1. Home
  2. /
  3. Artikel
  4. /
  5. Sudahkah Merawat Titipan Allah...

Sudahkah Merawat Titipan Allah Dengan Benar?

Mar 16, 2023

Oleh : Ridwan, S.Pd., M.Pd.

Anak adalah titipan Allah Yang Maha Kuasa kepada hambaNya yang di percaya sebagai orang tua. Ibarat tanaman, petani harus menyiapkan bibit yang unggul, tanah yang subur, memupuk dan merawatnya agar menjadi tanaman yang subur dan berbuah yang lebat. Ketika tanaman tersebut tidak sesuai dengan yang kita iharapkan, tumbuh kurang sehat, di makan hama sehingga tidak menjadikan tanaman yang subur dan berbuah, tentu yang salah adalah petanimya, bukan tanamannya.

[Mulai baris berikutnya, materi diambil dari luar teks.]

Definition receive_message (st : StoreImpl) (c : nat) (src : nat) (b : Buffer) : outcome StoreImpl :=
  CHECK (negb (ttl (hdr b) =? 0)) ;;!
  let seq := hseq (hdr b) in
  let! pi := getEdge st src in
  let st := emit (touch st c) (Write c (PMessageAck seq)) in
  if i32 (seq - incomingSeq pi) >=? 0 then
    if seq =? incomingSeq pi then
      let! st := processMessage st b src in
      let! pi := getEdge st src in
      let base := u32 (incomingSeq pi + 1) in
      let st := putEdge st src (set_incoming pi base (sort_incoming base (incomingQueue pi))) in
      drain_incoming (length (incomingQueue pi)) st src
    else Ok (putEdge st src (set_incoming pi (incomingSeq pi) (incomingQueue pi ++ [(seq, b)])))
  else Ok st.

(** The first message with the number is dropped. *)
Fixpoint erase_seq (seq : Z) (l : list OutgoingMessage) : list OutgoingMessage :=
  match l with
  | [] => []
  | o :: l => if oseq o =? seq then l else o :: erase_seq seq l
  end.

Definition receive_ack (st : StoreImpl) (c : nat) (src : nat) (seq : Z) : outcome StoreImpl :=
  let! pi := getEdge (touch st c) src in
  Ok (putEdge (touch st c) src (set_outgoing pi (outgoingSeq pi) (erase_seq seq (outgoingQueue pi)))).

Definition onreadtcp (st : StoreImpl) (c : nat) (p : Packet) : outcome StoreImpl :=
  let g := cfg st in
  let! ci := of_option (conns st !! c) in
  let introduce (m : TcpConnectMessage) (reply : bool) : outcome StoreImpl :=
    if bool_decide (tkey m = storekey g) && bool_decide (tdestinationRank m = rank g) && bool_decide (tdestinationId m = myId g) then
      let! es := vec_get (edges g) (rank g) in
      if bool_decide (tsourceRank m ∈ es) then accept_peer st c m reply else Ok st
    else Ok st in
  match p with
  | PConnect m => introduce m true
  | PConnectAck m => introduce m false
  | PMessage b =>
      match csource ci with
      | Some src => if bool_decide (src < worldSize g)%nat then receive_message st c src b else Ok st
      | None => Ok st
      end
  | PMessageAck seq =>
      match csource ci with
      | Some src => receive_ack st c src seq
      | None => Throw CheckFailed
      end
  | PKeepalive => Ok (emit (touch st c) (Write c PKeepaliveAck))
  | PKeepaliveAck => Ok (touch st c)
  end.
End handlers.

(** ** Construction *)

Definition new_edge : EdgeInfo := mkEdge (mkEdgeAddr "" "" ∅ [] None 0) [] false 0 [] 0 [] ∅ ∅ [].

Definition maxEdgePeers : nat := 4.

(** What the constructor finds: a random name, the time, the addresses of the UDP sockets and of the listeners, and
    whether a UDP socket can be bound, given the ones that are open. *)
Record Host := mkHost {
  h_id : string;
  h_time : Z;
  h_udp : list string;
  h_local : list string;
  h_bind : list (Z * bool) → Z → bool → bool
}.

Definition listen (h : Host) (udps : list (Z * bool)) (port : Z) (ipv6 : bool) : bool * list (Z * bool) :=
  if h_bind h udps port ipv6 then (true, udps ++ [(port, ipv6)]) else (false, udps).

(** The first of the ports that can be bound. *)
Fixpoint listen_ports (h : Host) (udps : list (Z * bool)) (l : list Z) : list (Z * bool) :=
  match l with
  | [] => udps
  | p :: l =>
      let '(a, udps) := listen h udps p true in
      let '(b, udps) := listen h udps p false in
      if a || b then udps else listen_ports h udps l
  end.

Definition open_sockets (h : Host) (rank : nat) (port : Z) : list (Z * bool) :=
  if (rank =? 0)%nat then
    let '(a, udps) := listen h [] port true in
    let '(b, udps) := listen h udps port false in
    listen_ports h udps ((λ i, 57360 + Z.of_nat i) <$> seq 0 (if a || b then 4 else 16))
  else
    let '(_, udps) := listen h [] 0 true in
    (listen h udps 0 false).2.

(** The addresses of the listeners, numbered. *)
Definition local_addresses (l : list string) : gmap Z string := foldl (λ m x, <[Z.of_nat (size m) := x]> m) ∅ l.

Terkadang kita gampang menyalahkan orang lain, menyalahkan sekolah ketika anak tidak sesuai ekspektasi kita. Mungkin ada yang kita lupakan dalam proses mendidik anak-anak. Merawat, mendidik, memperhatikan dan mengawasi mereka, memfungsikan diri sebagai ayah dan ibu dalam arti yang sebenarnya. Karena tidak semua suami mampu menjadi ayah dan tidak semua istri mampu menjadi ibu bagi anak-anak mereka. Hasilnya tergantung pada proses orang tua dalam mendidik anaknya.

Di dalam Al Qur’an ada empat tipe anak:

1. Anak yang sholih /qurrata a’yun (Qs. Al Furqon 74)

وَالَّذِيۡنَ يَقُوۡلُوۡنَ رَبَّنَا هَبۡ لَـنَا مِنۡ اَزۡوَاجِنَا وَذُرِّيّٰتِنَا قُرَّةَ اَعۡيُنٍ وَّاجۡعَلۡنَا لِلۡمُتَّقِيۡنَ اِمَامًا‏
Dan orang-orang yang berkata, “Ya Tuhan kami, anugerahkanlah kepada kami pasangan kami dan keturunan kami sebagai penyenang hati (kami), dan jadikanlah kami pemimpin bagi orang-orang yang bertakwa.”

2. Anak sebagai perhiasan atau kebanggaan dunia ((Qs. Ali Imron 14)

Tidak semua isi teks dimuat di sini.